*ASSIGNMENT*
Please reproduce the entries that follow, keeping each word intact.

----- DATA EXTRACTS -----

Lemma C9_round_trip_witness :
  getPlayerProfile Samples.firstLoad.2 Samples.bob
  = Some (createDefaultProfile Samples.bob 5)
  ∧ ∃ saved,
      dataStore Samples.firstSave.2 !! profileKey Samples.bob = Some saved
      ∧ Samples.secondLoad.1 = Some (withLastLogin saved 20).
Proof.
  assert (Hc : getPlayerProfile Samples.firstLoad.2 Samples.bob
               = Some (createDefaultProfile Samples.bob 5))
    by apply lookup_insert_eq.
  split; [exact Hc|].
  destruct (proj2 (C9_default_and_round_trip Samples.firstLoad.2 Samples.bob)
              _ 10 Hc)
    as (saved & s1 & Hsave & Hstore & _ & _ & _ & _ & _ & _ & _ & _ & _
        & Hload).
  exists saved. unfold Samples.secondLoad, Samples.firstSave.
  rewrite Hsave. cbn [fst snd].
  split; [exact Hstore|].
  destruct (Hload 20) as (s2 & -> & _). reflexivity.
Defined.

(** C9 as stated fails in one field: the profile that the second load
    returns is not the profile that was saved, its [lastLogin] being the
    time of the load. *)
Lemma C9_round_trip_counterexample :
  Samples.firstLoad.1 = Some (Samples.bobProfile 5 0)
  ∧ Samples.firstSave.1 = true
  ∧ dataStore Samples.firstSave.2 !! profileKey Samples.bob
    = Some (Samples.bobProfile 5 5)
  ∧ Samples.secondLoad.1 = Some (Samples.bobProfile 20 5)
  ∧ Samples.bobProfile 20 5 ≠ Samples.bobProfile 5 5.
Proof.
  split; [vm_compute; reflexivity|]. split; [vm_compute; reflexivity|].
  split; [vm_compute; reflexivity|]. split; [vm_compute; reflexivity|].
  intros Heq. apply (f_equal lastLogin) in Heq. discriminate.
Qed.

End PlayerDataServiceProofs.

(** ** LootService: generation *)

Module LootGenerationProofs.
Import LootService LootSpec LootTableSpec.
Local Open Scope Q_scope.

Lemma unit_draws_next g : Rng.unit_draws g → Rng.unit_draws (Rng.next g).2.
Proof. intros H i. apply H. Qed.

Lemma math_random_unit g :
  Rng.unit_draws g → 0 <= (Rng.next g).1 ∧ (Rng.next g).1 < 1.
Proof. intros H. apply H. Qed.

(** [math.random(m, n)] on a proper stream: an integer of [m..n]. *)
Lemma math_random_range_bounds (m n : Z) g :
  Rng.unit_draws g → (m ≤ n)%Z →
  ∃ r, Rng.math_random_range m n g = Some (r, (Rng.next g).2)
       ∧ (m ≤ r ≤ n)%Z.
Proof.
  intros Hg Hmn. unfold Rng.math_random_range.
  destruct (n <? m)%Z eqn:Hlt; [apply Z.ltb_lt in Hlt; lia|].
  destruct (Rng.next g) as [u g'] eqn:Hn. cbn [snd].
  eexists. split; [reflexivity|].
  destruct (math_random_unit g Hg) as [H0 H1]. rewrite Hn in H0, H1.
  simpl in H0, H1.
  assert (Hk : 0 < inject_Z (n - m + 1)).
  { rewrite <- (Zlt_Qlt 0). lia. }
  assert (Hlo : (0 ≤ Qfloor (u * inject_Z (n - m + 1)))%Z).
  { rewrite <- (Qfloor_Z 0). apply Qfloor_resp_le.
    apply Qmult_le_0_compat; [done | by apply Qlt_le_weak]. }
  assert (Hhi : (Qfloor (u * inject_Z (n - m + 1)) < n - m + 1)%Z).
  { rewrite Zlt_Qlt. eapply Qle_lt_trans; [apply Qfloor_le|].
    rewrite <- (Qmult_1_l (inject_Z (n - m + 1))) at 2.
    by apply Qmult_lt_compat_r. }
  lia.
Qed.

Lemma math_random_range_some (m n : Z) g :
  (m ≤ n)%Z → is_Some (Rng.math_random_range m n g).
Proof.
  intros Hmn. unfold Rng.math_random_range.
  destruct (n <? m)%Z eqn:Hlt; [apply Z.ltb_lt in Hlt; lia|].
  by destruct (Rng.next g).
Qed.

Lemma calculateQuantity_some spec multiplier g :
  quantityOk spec → is_Some (calculateQuantity spec multiplier g).
Proof.
  intros Hok. unfold calculateQuantity, mbind, rng_bind, Rng.bind.
  destruct spec as [q|lo hi]; [by eexists|].
  unfold fmap, rng_fmap, Rng.bind.
  destruct (math_random_range_some lo hi g Hok) as [[r g'] ->]. by eexists.
Qed.

Lemma addGuaranteed_some gs multiplier results g :
  Forall (λ gd, quantityOk (g_quantity gd)) gs →
  is_Some (addGuaranteed gs multiplier results g).
Proof.
  intros Hgs. revert results g.
  induction Hgs as [|gd gs Hgd _ IH]; intros results g; [by eexists|].
  cbn [addGuaranteed]. unfold mbind, rng_bind, Rng.bind.
  destruct (calculateQuantity_some _ multiplier g Hgd) as [[q g'] ->].
  apply IH.
Qed.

-----

*EXPECTED ANSWER*
Lemma C9_round_trip_witness :
  getPlayerProfile Samples.firstLoad.2 Samples.bob
  = Some (createDefaultProfile Samples.bob 5)
  ∧ ∃ saved,
      dataStore Samples.firstSave.2 !! profileKey Samples.bob = Some saved
      ∧ Samples.secondLoad.1 = Some (withLastLogin saved 20).
Proof.
  assert (Hc : getPlayerProfile Samples.firstLoad.2 Samples.bob
               = Some (createDefaultProfile Samples.bob 5))
    by apply lookup_insert_eq.
  split; [exact Hc|].
  destruct (proj2 (C9_default_and_round_trip Samples.firstLoad.2 Samples.bob)
              _ 10 Hc)
    as (saved & s1 & Hsave & Hstore & _ & _ & _ & _ & _ & _ & _ & _ & _
        & Hload).
  exists saved. unfold Samples.secondLoad, Samples.firstSave.
  rewrite Hsave. cbn [fst snd].
  split; [exact Hstore|].
  destruct (Hload 20) as (s2 & -> & _). reflexivity.
Defined.

(** C9 as stated fails in one field: the profile that the second load
    returns is not the profile that was saved, its [lastLogin] being the
    time of the load. *)
Lemma C9_round_trip_counterexample :
  Samples.firstLoad.1 = Some (Samples.bobProfile 5 0)
  ∧ Samples.firstSave.1 = true
  ∧ dataStore Samples.firstSave.2 !! profileKey Samples.bob
    = Some (Samples.bobProfile 5 5)
  ∧ Samples.secondLoad.1 = Some (Samples.bobProfile 20 5)
  ∧ Samples.bobProfile 20 5 ≠ Samples.bobProfile 5 5.
Proof.
  split; [vm_compute; reflexivity|]. split; [vm_compute; reflexivity|].
  split; [vm_compute; reflexivity|]. split; [vm_compute; reflexivity|].
  intros Heq. apply (f_equal lastLogin) in Heq. discriminate.
Qed.

End PlayerDataServiceProofs.

(** ** LootService: generation *)

Module LootGenerationProofs.
Import LootService LootSpec LootTableSpec.
Local Open Scope Q_scope.

Lemma unit_draws_next g : Rng.unit_draws g → Rng.unit_draws (Rng.next g).2.
Proof. intros H i. apply H. Qed.

Lemma math_random_unit g :
  Rng.unit_draws g → 0 <= (Rng.next g).1 ∧ (Rng.next g).1 < 1.
Proof. intros H. apply H. Qed.

(** [math.random(m, n)] on a proper stream: an integer of [m..n]. *)
Lemma math_random_range_bounds (m n : Z) g :
  Rng.unit_draws g → (m ≤ n)%Z →
  ∃ r, Rng.math_random_range m n g = Some (r, (Rng.next g).2)
       ∧ (m ≤ r ≤ n)%Z.
Proof.
  intros Hg Hmn. unfold Rng.math_random_range.
  destruct (n <? m)%Z eqn:Hlt; [apply Z.ltb_lt in Hlt; lia|].
  destruct (Rng.next g) as [u g'] eqn:Hn. cbn [snd].
  eexists. split; [reflexivity|].
  destruct (math_random_unit g Hg) as [H0 H1]. rewrite Hn in H0, H1.
  simpl in H0, H1.
  assert (Hk : 0 < inject_Z (n - m + 1)).
  { rewrite <- (Zlt_Qlt 0). lia. }
  assert (Hlo : (0 ≤ Qfloor (u * inject_Z (n - m + 1)))%Z).
  { rewrite <- (Qfloor_Z 0). apply Qfloor_resp_le.
    apply Qmult_le_0_compat; [done | by apply Qlt_le_weak]. }
  assert (Hhi : (Qfloor (u * inject_Z (n - m + 1)) < n - m + 1)%Z).
  { rewrite Zlt_Qlt. eapply Qle_lt_trans; [apply Qfloor_le|].
    rewrite <- (Qmult_1_l (inject_Z (n - m + 1))) at 2.
    by apply Qmult_lt_compat_r. }
  lia.
Qed.

Lemma math_random_range_some (m n : Z) g :
  (m ≤ n)%Z → is_Some (Rng.math_random_range m n g).
Proof.
  intros Hmn. unfold Rng.math_random_range.
  destruct (n <? m)%Z eqn:Hlt; [apply Z.ltb_lt in Hlt; lia|].
  by destruct (Rng.next g).
Qed.

Lemma calculateQuantity_some spec multiplier g :
  quantityOk spec → is_Some (calculateQuantity spec multiplier g).
Proof.
  intros Hok. unfold calculateQuantity, mbind, rng_bind, Rng.bind.
  destruct spec as [q|lo hi]; [by eexists|].
  unfold fmap, rng_fmap, Rng.bind.
  destruct (math_random_range_some lo hi g Hok) as [[r g'] ->]. by eexists.
Qed.

Lemma addGuaranteed_some gs multiplier results g :
  Forall (λ gd, quantityOk (g_quantity gd)) gs →
  is_Some (addGuaranteed gs multiplier results g).
Proof.
  intros Hgs. revert results g.
  induction Hgs as [|gd gs Hgd _ IH]; intros results g; [by eexists|].
  cbn [addGuaranteed]. unfold mbind, rng_bind, Rng.bind.
  destruct (calculateQuantity_some _ multiplier g Hgd) as [[q g'] ->].
  apply IH.
Qed.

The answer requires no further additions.